Bill C-75: An Act to amend the Criminal Code

I will speak about some of the provisions regarding male violence against women in the domestic setting, also known as domestic violence, and about preliminary inquiries in relation to sexual assault trials.

Sixty-four women were killed in Canada in 2017 by their current or ex-male partners. From the beginning of this year, 188 women called their transition house alone seeking safe shelter for themselves and their children.

We know from our own front-line work that men can be very dangerous from early on in the relationship [inaudible] as dangerous once women left them. Therefore, we support the expanded definition of intimate partner and the clarification that it includes current or former spouse [inaudible] partner or dating partner.

Men know that they can beat and rape women with impunity.
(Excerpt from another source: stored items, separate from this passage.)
(** Word [k + j] of the bitmap describes the queues from [(k + j) * nbits]. *)
Definition bitmap_from (k : Z) (words : list Z) qs : Prop :=
  forall j w b, words !! j = Some w -> 0 <= w /\
    (0 <= b < nbits ->
       Z.testbit w b = true <-> has_thread qs (Z.to_nat ((k + Z.of_nat j) * nbits + b))) /\
    (nbits <= b -> Z.testbit w b = false).

Lemma mq_best_loop_spec words : forall k qs,
  0 <= k -> bitmap_from k words qs ->
  Z.of_nat (length qs) <= (k + Z.of_nat (length words)) * nbits ->
  mq_best_loop nbits k words qs = head (concat (drop (Z.to_nat (k * nbits)) qs)).
Proof.
  induction words as [|w words IH]; intros k qs Hk Hb Hl.
  - cbn in *. rewrite drop_ge by lia. done.
  - assert (Hw := fun b => Hb O w b eq_refl).
    assert (Hrest : mq_best_loop nbits (k + 1) words qs =
                    head (concat (drop (Z.to_nat ((k + 1) * nbits)) qs))).
    { apply IH; [lia| |cbn in Hl; lia]. intros j v b Hj.
      destruct (Hb (S j) v b Hj) as (H0 & H1 & H2). split; [done|]. split; [|done].
      intros Hbn. rewrite (H1 Hbn). do 3 f_equiv. lia. }
    cbn [mq_best_loop]. destruct (Z.eqb_spec w 0) as [->|Hne].
    + rewrite Hrest. f_equal. symmetry. apply concat_drop_skip; [nia|]. intros j Hj Ht.
      destruct (Hw (Z.of_nat j - k * nbits)) as (_ & H1 & _).
      rewrite Z.bits_0 in H1. cut (false = true); [done|]. apply H1; [nia|].
      by replace (Z.to_nat _) with j by nia.
    + destruct (ctz_spec w) as (Hc0 & Hc1 & Hc2); [destruct (Hw 0); lia|].
      set (c := count_trailing_zeros nbits w) in *. clearbody c.
      assert (c < nbits).
      { destruct (Hw c) as (_ & _ & H2). destruct (Z.lt_ge_cases c nbits) as [|Hge]; [done|].
        rewrite (H2 Hge) in Hc1. done. }
      destruct (Hw c) as (_ & H1 & _). destruct (proj1 (H1 ltac:(lia)) Hc1) as (t & q & Hq).
      replace (k + Z.of_nat 0) with k in Hq by lia. rewrite Hq. symmetry.
      eapply head_concat_drop; [|exact Hq|]; [nia|]. intros j Hj Ht.
      destruct (Hw (Z.of_nat j - k * nbits)) as (_ & H3 & _).
      rewrite Hc2 in H3 by nia. cut (false = true); [done|]. apply H3; [nia|].
      by replace (Z.to_nat _) with j by nia.
Qed.

Lemma mq_best_repr mq pq : mq_repr mq pq -> z_priq_mq_best nbits mq = z_priq_dumb_best pq.
Proof.
  intros [Hp Hl H8 Hb ->]. unfold z_priq_mq_best, z_priq_dumb_best.
  rewrite mq_best_loop_spec; [done|lia| |lia]. exact Hb.
Qed.
End MqLaws.

(** ** Refinement *)

Inductive queue_op := Qadd (t : tid) | Qremove (t : tid).

Definition queue_op_thread (o : queue_op) : tid := match o with Qadd t | Qremove t => t end.

Definition mq_run (prio : tid -> Z) (highest nbits : Z) : list queue_op -> priq_mq -> priq_mq :=
  flip (foldl (fun pq o => match o with
                           | Qadd t => z_priq_mq_add prio highest nbits pq t
                           | Qremove t => z_priq_mq_remove prio highest nbits pq t
                           end)).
It’s the relatively small number of men who are charged for the violence they commit that are the exceptions that prove the rule. Too often even men who face charges and convictions are so profoundly convinced of their entitlement over women’s bodies that they will harm women again.
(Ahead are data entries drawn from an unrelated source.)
(* ===== verification/RbInsert.v ===== *)
(** * Red-black trees: insertion

    The repair loop [fix_extra_red] and [rb_insert]. *)

From S2P Require Import Prelude RbTree RbModel.

Local Open Scope Z_scope.

(** ** Insertion *)

(** What the two repair loops leave behind. *)
Definition repaired (h : rbheap) (l : list Z) (D : nat) (L : list Z) (h' : rbheap) (st : rbstack) : Prop :=
  exists t, rep h' t /\ elems t = l /\ balanced t D /\ stack_get st 0 = Some (ptr t) /\ upd h h' L.

(** The last rotation: a red node over a red node on the same side, under the black [g]. *)
Lemma extra_red_rotate h st w s t m e g u k D l z :
  rep h (plug w (node s BLACK (node s RED t m e) g u)) -> stack_is st (names w ++ g :: m :: l) ->
  z = Z.of_nat (length w) + 3 -> is_rb t k -> is_rb e k -> color e = BLACK -> is_rb u k -> color u = BLACK ->
  way_ok w (S k) -> (height t + length w + 1 <= D)%nat -> (height e + length w + 2 <= D)%nat ->
  (2 * k + length w + 2 <= D)%nat -> fits D w -> (2 * (S k + blacks w) <= D + 1)%nat ->
  exists h' st',
    ('(h, stack) ← rotate h st (z - 1);
     g ← stack_get stack (z - 3);
     h ← set_color h g BLACK;
     p ← stack_get stack (z - 2);
     h ← set_color h p RED;
     Some (h, stack)) = Some (h', st') /\
    repaired h (elems (plug w (node s BLACK (node s RED t m e) g u))) D
      (elems (plug w (node s BLACK (node s RED t m e) g u))) h' st'.
Proof.
  intros Hr Hs -> Ht He Ce Hu Cu Hw Dt De Du Df HK. set (T := elems (plug w _)). pose proof (names_length w) as Hl.
  destruct (rb_rotate_spec _ _ _ _ _ _ _ _ _ _ _ _ (Z.of_nat (length w) + 3 - 1) Hr Hs) as (h1 & st1 & -> & Hr1 & Hs1 & _ & Hu1); [lia|].
  cbn [mbind option_bind]. rewrite (stack_get_is _ _ _ _ (_ - 3) Hs1) by lia. cbn [mbind option_bind].
  destruct (rep_color _ _ _ _ _ _ _ BLACK Hr1) as (h2 & -> & Hr2 & Hu2). cbn [mbind option_bind].
  pose proof Hs1 as Hs1'. rewrite (cons_middle m), app_assoc in Hs1'.
  rewrite (stack_get_is _ _ _ _ (_ - 2) Hs1') by (rewrite length_app; cbn; lia). cbn [mbind option_bind].
  rewrite plug_other in Hr2. destruct (rep_color _ _ _ _ _ _ _ RED Hr2) as (h3 & -> & Hr3 & Hu3). cbn [mbind option_bind].
  rewrite <- plug_other in Hr3. eexists _, _. split; [done|]. eexists. split; [exact Hr3|].
  assert (ET : elems (plug w (node s BLACK t m (node s RED e g u))) = T).
  { unfold T. apply elems_plug_eq. by destruct s; cbn; rewrite <- ?app_assoc. }
  split; [done|]. split; [|split].
  - apply (balanced_plug w _ (S k)); [| |by rewrite color_node| |done|done].
    + apply is_rb_black. split; [done|]. by apply is_rb_red.
    + done.
    + rewrite !height_node. pose proof (height_rb u k Hu) as Hhu. rewrite Cu in Hhu. lia.
  - apply (stack_root st1 w _ (g :: l)). by rewrite ptr_node.
  - eapply upd_trans; [exact Hu1|]. eapply upd_trans; eapply upd_one; try done;
      unfold T; rewrite elem_of_plug, !elem_of_node; tauto.
Qed.

Lemma red_node t k s :
  is_rb t k -> color t = RED ->
  exists a n b, t = node s RED a n b /\ color a = BLACK /\ color b = BLACK /\ is_rb a k /\ is_rb b k.
Proof.
  destruct t as [|[] l n r]; try done. intros ((? & ?) & ? & ?) _.
  destruct s; [exists r, n, l|exists l, n, r]; by split_and!.
Qed.

Lemma black_node t k s :
  is_rb t (S k) -> color t = BLACK -> exists a n b, t = node s BLACK a n b /\ is_rb a k /\ is_rb b k.
Proof.
  destruct t as [|[] l n r]; try done. intros (? & ?) _. destruct s; [exists r, n, l|exists l, n, r]; by split_and!.
Qed.

Lemma repaired_after h h1 l l1 D L L1 h' st :
  upd h h1 L -> l1 = l -> L1 = L -> repaired h1 l1 D L1 h' st -> repaired h l D L h' st.
Proof. intros Hu -> -> (t & ? & ? & ? & ? & ?). exists t. split_and!; try done. by eapply upd_trans. Qed.

Lemma repaired_weaken h h1 l l1 D L L1 h' st :
  upd h h1 L -> l1 = l -> (forall z, z ∈ L1 -> z ∈ L) -> repaired h1 l1 D L1 h' st -> repaired h l D L h' st.
Proof.
  intros Hu -> Hi (t & ? & ? & ? & ? & Hu'). exists t. split_and!; try done. eapply upd_trans; [done|]. destruct Hu' as [Hu' Hs']. split; [|done]. intros y Hy. apply Hu'. auto.
Qed.

(** A red aunt: the three colours change and the loop goes on from the grandparent. *)
Lemma extra_red_recolor h w s t p e sg g ul m ur sp :
  let T := plug w (node sg BLACK (node sp RED t p e) g (node s RED ul m ur)) in
  let T' := plug w (node sg RED (node sp BLACK t p e) g (node s BLACK ul m ur)) in
  rep h T ->
  exists h1 h2 h3, set_color h g RED = Some h1 /\ set_color h1 p BLACK = Some h2 /\ set_color h2 m BLACK = Some h3 /\
    rep h3 T' /\ elems T' = elems T /\ upd h h3 (elems T).
Proof.
  intros T T' Hr. assert (ET : elems T' = elems T) by (apply elems_plug_eq; by destruct sg, sp, s).
  assert (Hin : forall z, z ∈ [g; p; m] -> z ∈ elems T).
  { intros z Hz. unfold T. rewrite elem_of_plug, !elem_of_node. set_solver. }
  destruct (rep_color _ _ _ _ _ _ _ RED Hr) as (h1 & E1 & Hr1 & Hu1).
  change (rep h1 (plug (Fr RED sg g (node s RED ul m ur) :: w) (node sp RED t p e))) in Hr1.
  destruct (rep_color _ _ _ _ _ _ _ BLACK Hr1) as (h2 & E2 & Hr2 & Hu2).
  change (rep h2 (plug w (node sg RED (node sp BLACK t p e) g (node s RED ul m ur)))) in Hr2. rewrite plug_other in Hr2.
  destruct (rep_color _ _ _ _ _ _ _ BLACK Hr2) as (h3 & E3 & Hr3 & Hu3). rewrite <- plug_other in Hr3.
  exists h1, h2, h3. split_and!; try done.
  eapply upd_trans; [eapply upd_one; [exact Hu1|]|eapply upd_trans; eapply upd_one; [exact Hu2| |exact Hu3|]]; apply Hin; set_solver.
Qed.

(** A black aunt: one or two rotations end the loop. *)
Lemma extra_red_black_aunt h st w t p e g u sp sg k D z :
  rep h (plug w (node sg BLACK (node sp RED t p e) g u)) -> stack_is st (names w ++ [g; p; ptr t]) ->
  z = Z.of_nat (length w) + 3 -> is_rb t k -> color t = RED -> is_rb e k -> color e = BLACK -> is_rb u k -> color u = BLACK ->
  way_ok w (S k) -> (height t + length w + 2 <= D)%nat -> (height e + length w + 2 <= D)%nat ->
  (length w + 3 + 2 * k <= D)%nat -> fits D w -> (2 * (S k + blacks w) <= D + 1)%nat ->
  exists h' st',
    ('(h, stack) ← (if negb (eqb sp sg) then rotate h st z else Some (h, st));
     '(h, stack) ← rotate h stack (z - 1);
     g ← stack_get stack (z - 3);
     h ← set_color h g BLACK;
     p ← stack_get stack (z - 2);
     h ← set_color h p RED;
     Some (h, stack)) = Some (h', st') /\
    repaired h (elems (plug w (node sg BLACK (node sp RED t p e) g u))) D
      (elems (plug w (node sg BLACK (node sp RED t p e) g u))) h' st'.
Proof.
  intros Hr Hs Ez Ht Ct He Ce Hu Cu Hw Dt De Dk Df HK. destruct (Bool.eqb_spec sp sg) as [->|Hne]; cbn [negb].
  - cbn [mbind option_bind]. eapply extra_red_rotate; try done; lia.
  - destruct (red_node t k sp Ht Ct) as (a & n & b & -> & Ca & Cb & Ha & Hb). rewrite ptr_node in Hs.
    rewrite height_node in Dt. assert (Eg : sg = negb sp) by (by destruct sp, sg).
    change (rep h (plug (Fr BLACK sg g u :: w) (node sp RED (node sp RED a n b) p e))) in Hr.
    rewrite cons_middle, app_assoc in Hs.
    destruct (rb_rotate_spec h st (Fr BLACK sg g u :: w) _ _ _ _ _ _ _ _ [] z Hr) as (h1 & st1 & -> & Hr1 & Hs1 & _ & Hu1);
      [by rewrite names_cons|cbn; lia|]. cbn [mbind option_bind].
    change (rep h1 (plug w (node sg BLACK (node sp RED a n (node sp RED b p e)) g u))) in Hr1.
    rewrite <- (node_flip RED sp a n), <- Eg in Hr1. rewrite names_cons, <- app_assoc in Hs1.
    destruct (extra_red_rotate h1 st1 w sg (node sp RED b p e) n a g u k D [p] z Hr1) as (h' & st' & E' & Hrep); try done; try lia.
    + by apply is_rb_red.
    + rewrite height_node. lia.
    + exists h', st'. split; [exact E'|]. eapply repaired_after; [exact Hu1| | |exact Hrep];
        apply elems_plug_eq; rewrite Eg; destruct sp; list_assoc.
Qed.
Therefore, we support the provisions that require courts to consider peer intimate partner violence charges when determining whether to release the accused or impose bail conditions, and a provision that creates a reverse onus at bail for an accused charged with a violent offence involving an intimate partner, if they already have a prior conviction for violence against an intimate partner.
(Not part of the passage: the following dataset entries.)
(* ===== verification/RbRemove.v ===== *)
(** * Red-black trees: removal

    The repair loop [fix_missing_black], the swap with the node before, and
    [rb_remove]. *)

From S2P Require Import Prelude RbTree RbModel RbInsert.

Local Open Scope Z_scope.

(** ** A missing black node *)

(** The state of the loop at a node [n] whose subtree [t0] is one black node short; the
    node to be removed, [null], is still in place at first, as the whole of [t0], and then
    [t1] is what will be in its place. *)
Record gap (h : rbheap) (st : rbstack) (z : Z) (w : way) (t0 t1 : tree) (k : nat) (null : Z) (D : nat) : Prop := {
  g_rep : rep h (plug w t0);
  g_rb : is_rb t1 k;
  g_black : color t1 = BLACK;
  g_ne : t0 <> E;
  g_null : (t0 = N BLACK E null E /\ t1 = E /\ w <> []) \/ (ptr t0 <> null /\ t1 = t0);
  g_out : null ∉ welems w;
  g_way : way_ok w (S k);
  g_stack : stack_is st (names w ++ [ptr t0]);
  g_z : z = Z.of_nat (length w) + 1;
  g_cap : length st = S D;
  g_fits : fits D w;
  g_K : (2 * (S k + blacks w) <= D + 1)%nat
}.

(** The depth of what is under a black node under which a black node was missing. *)
Lemma tight w s p e t k :
  way_ok (Fr BLACK s p e :: w) k -> is_rb t k -> color t = BLACK ->
  (height t + length (Fr BLACK s p e :: w) + 1 <= 2 * (k + blacks (Fr BLACK s p e :: w)))%nat.
Proof. intros Hw Ht Ct. apply length_way in Hw. apply height_rb in Ht. rewrite Ct in Ht. cbn in *. lia. Qed.

(** Two ways with the same nodes around the hole. *)
Definition around (w w' : way) : Prop := before w' = before w /\ after w' = after w.

Lemma around_elems w w' t : around w w' -> elems (plug w' t) = elems (plug w t).
Proof. intros [Hb Ha]. by rewrite !elems_plug, Hb, Ha. Qed.

Lemma around_welems w w' z : around w w' -> z ∈ welems w' <-> z ∈ welems w.
Proof. intros [Hb Ha]. by rewrite !elem_of_welems, Hb, Ha. Qed.

Section Missing.
Context (null : Z) (D : nat).
Implicit Types (h : rbheap) (st : rbstack) (w up : way) (t : tree) (k : nat) (s : bool).

(** The trees of the rotation that makes a red sibling the grandparent. *)
Lemma red_sibling h up s t0 p o m i :
  rep h (plug up (node s BLACK t0 p (node (negb s) RED o m i))) ->
  rep h (plug up (node (negb s) BLACK (node (negb s) RED o m i) p t0)) /\
  forall h2, rep h2 (plug up (node (negb s) RED o m (node (negb s) BLACK i p t0))) ->
  exists h3 h4, set_color h2 p RED = Some h3 /\ set_color h3 m BLACK = Some h4 /\
    rep h4 (plug (Fr RED s p i :: Fr BLACK s m o :: up) t0) /\
    upd h2 h4 (elems (plug up (node s BLACK t0 p (node (negb s) RED o m i)))).
Proof.
  intros Hr. rewrite node_flip. split; [done|]. intros h2 Hr2. rewrite plug_other in Hr2.
  destruct (rep_color _ _ _ _ _ _ _ RED Hr2) as (h3 & E3 & Hr3 & Hu3). rewrite <- plug_other in Hr3.
  destruct (rep_color _ _ _ _ _ _ _ BLACK Hr3) as (h4 & E4 & Hr4 & Hu4). exists h3, h4. split; [done|]. split; [done|].
  rewrite !node_flip in Hr4. split.
  - exact Hr4.
  - eapply upd_trans; eapply upd_one; [exact Hu3| |exact Hu4|]; rewrite elem_of_plug, !elem_of_node; tauto.
Qed.

(** First part: a red sibling is rotated up. *)
Lemma blacken_spec h st z cp s p sib up t0 t1 k :
  gap h st z (Fr cp s p sib :: up) t0 t1 k null D ->
  exists h' st' z' cp' sib' up',
    blacken_sibling h st z (ptr t0) p (ptr sib) s = Some (h', st', z', p, ptr sib') /\
    gap h' st' z' (Fr cp' s p sib' :: up') t0 t1 k null D /\ color sib' = BLACK /\
    around (Fr cp s p sib :: up) (Fr cp' s p sib' :: up') /\
    (cp' = BLACK -> up' = up) /\ upd h h' (elems (plug (Fr cp s p sib :: up) t0)).
Proof.
  intros G. pose proof G as []. pose proof (names_length up) as Hl. rewrite names_cons, <- app_assoc in g_stack0. cbn [app f_n] in g_stack0.
  destruct g_way0 as (Hsib & Hred & Hup). cbn in Hsib, Hred, Hup. cbn [length] in *. destruct g_fits0 as [Hfs Hfit]. cbn in Hfs.
  assert (Hse : sib <> E) by (by intros ->). change (plug (Fr cp s p sib :: up) t0) with (plug up (node s cp t0 p sib)) in *.
  pose proof g_rep0 as Hrs. rewrite plug_other in Hrs. unfold blacken_sibling. rewrite (rep_is_black _ _ _ Hrs Hse). cbn [mbind option_bind].
  destruct (color sib) eqn:Cs.
  2:{ rewrite bool_decide_true by done. cbn [negb]. exists h, st, z, cp, sib, up. by split_and!. }
  rewrite bool_decide_false by done. cbn [negb]. destruct cp; [by destruct (Hred eq_refl)|].
  destruct (red_node sib (S k) (negb s) Hsib Cs) as (o & m & i & -> & Co & Ci & Ho & Hi). rewrite ptr_node. rewrite height_node in Hfs.
  pose proof (is_rb_height _ _ Ho) as Hho. destruct (red_sibling h up s t0 p o m i g_rep0) as (Hr0 & Hrot). rewrite cons_middle, app_assoc in g_stack0.
  destruct (stack_set_is _ _ _ _ (z - 1) m g_stack0) as (st1 & -> & El1 & Hs1); [rewrite length_app; cbn; lia|]. cbn [mbind option_bind].
  rewrite <- app_assoc in Hs1.
  destruct (rb_rotate_spec _ _ _ _ _ _ _ _ _ _ _ _ z Hr0 Hs1) as (h2 & st2 & -> & Hr2 & Hs2 & El2 & Hu2); [lia|]. cbn [mbind option_bind].
  destruct (Hrot h2 Hr2) as (h3 & h4 & -> & E4 & Hr4 & Hu4). cbn [mbind option_bind]. rewrite E4. cbn [mbind option_bind].
  destruct (stack_push_is _ _ z (ptr t0) Hs2) as (st3 & -> & El3 & Hs3); [rewrite length_app; cbn; lia|rewrite length_app; cbn; lia|].
  cbn [mbind option_bind]. rewrite <- app_assoc in Hs3. cbn [app] in Hs3. pose proof Hs3 as Hs4. rewrite cons_middle, app_assoc in Hs4.
  rewrite (stack_get_is _ _ _ _ (z + 1 - 2) Hs4) by (rewrite length_app; cbn; lia). cbn [mbind option_bind].
  assert (Hr5 : rep h4 (plug (Fr BLACK s m o :: up) (node s RED t0 p i))) by exact Hr4.
  destruct (rep_children _ _ _ _ _ _ _ Hr5) as [_ ->]. cbn [mbind option_bind].
  assert (Har : around (Fr BLACK s p (node (negb s) RED o m i) :: up) (Fr RED s p i :: Fr BLACK s m o :: up)).
  { unfold around. destruct s; cbn; rewrite <- ?app_assoc; cbn; by rewrite ?app_nil_r. }
  exists h4, st3, (z + 1), RED, i, (Fr BLACK s m o :: up). split; [done|]. split; [|split; [done|split; [done|split; [done|]]]].
  - split; try done.
    + destruct g_null0 as [(? & ? & _)|?]; [left|right]; (tauto || by split_and!).
    + by rewrite (around_welems _ _ _ Har).
    + by rewrite !names_cons, <- !app_assoc.
    + cbn [length]. lia.
    + congruence.
    + cbn. split; [lia|]. split; [lia|done].
  - eapply upd_trans; [|exact Hu4]. by rewrite node_flip in Hu2.
Qed.

(** The node to be removed, if it is still there, goes. *)
Lemma drop_null h up s c t0 t1 p e :
  rep h (plug up (node s c t0 p e)) -> (t0 = N BLACK E null E /\ t1 = E) \/ (ptr t0 <> null /\ t1 = t0) ->
  exists h', (if ptr t0 =? null then set_child h p s 0 else Some h) = Some h' /\
    rep h' (plug up (node s c t1 p e)) /\ upd h h' [p].
Proof.
  intros Hr [(-> & ->)|(Hne & ->)].
  - cbn [ptr]. rewrite Z.eqb_refl. apply (rep_child h up s c _ p e E Hr); [done|].
    destruct Hr as [_ Hnd]. apply NoDup_plug in Hnd as (H1 & H2 & H3). apply NoDup_plug. apply NoDup_node in H2. rewrite NoDup_node.
    setoid_rewrite elem_of_node in H3. setoid_rewrite elem_of_node. split; [done|]. cbn [elems] in *. pose proof NoDup_nil_2 (A:=Z). set_solver.
  - rewrite (proj2 (Z.eqb_neq _ _) Hne). by exists h.
Qed.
We’ve been responding to hundreds of women who are victims of sexual assault every year. Some of them will choose to report the attack to police. Even though they have us as feminist advocates beside them, it is very rare that their case will ever get to court and that the rapist will ever face a trial.

According to Statistics Canada most cases reported to police will never end up in court. I must note that in British Columbia the threshold is higher than most provinces, since the Crown is instructed to only proceed with cases that have a substantial likelihood of conviction.

In the very few cases that reach trial, we saw how preliminary inquiries were used by the accused defence, not as a tool to determine whether there is sufficient evidence but as a way to discourage the complainants by prolonging the process and conducting brutal cross-examinations. Therefore, we are very much in support of the proposed amendments in Bill C-75 that would restrict preliminary inquiries to adults accused of offence liable to life imprisonment.

This bill came to be under the leadership of Jody Wilson-Raybould when she was a Minister of Justice and Attorney General of Canada. We know Jody. Our house where we operate our rape crisis centre and transition house is in her riding. We appreciate her attempts to bring forward bills that will improve the criminal justice response to women victims of male violence and will increase its ability to hold violent men accountable.

However, law reforms alone will not get us there. We need a complete transformation of all levels of the criminal justice system. We need a civilian oversight of police investigations into cases of sexual assault that will include front line feminist advocates. We need an open and ongoing review that will not simply result with sexual assaults being classified under different codes but instead restore investigations being done and appropriate charges being brought forward.

We want Crown decisions not to proceed with charges or to stay charges in cases of male violence against women, whether it’s sexual assault, wife battering and sexual exploitation, to be made publicly available.

Last, we want a genuine application of the open court principle, a fundamental concept in democratic society that allows the public to hold judges accountable. We need all judgments in sexual assault trials, oral and written, to be transcribed and posted online and available for public scrutiny. Only transparency and accountability will transform how the criminal justice system responds to violence against women. Only if we hold large enough numbers of abusive men accountable, will we create a culture that deters all men from harming women. Thank you.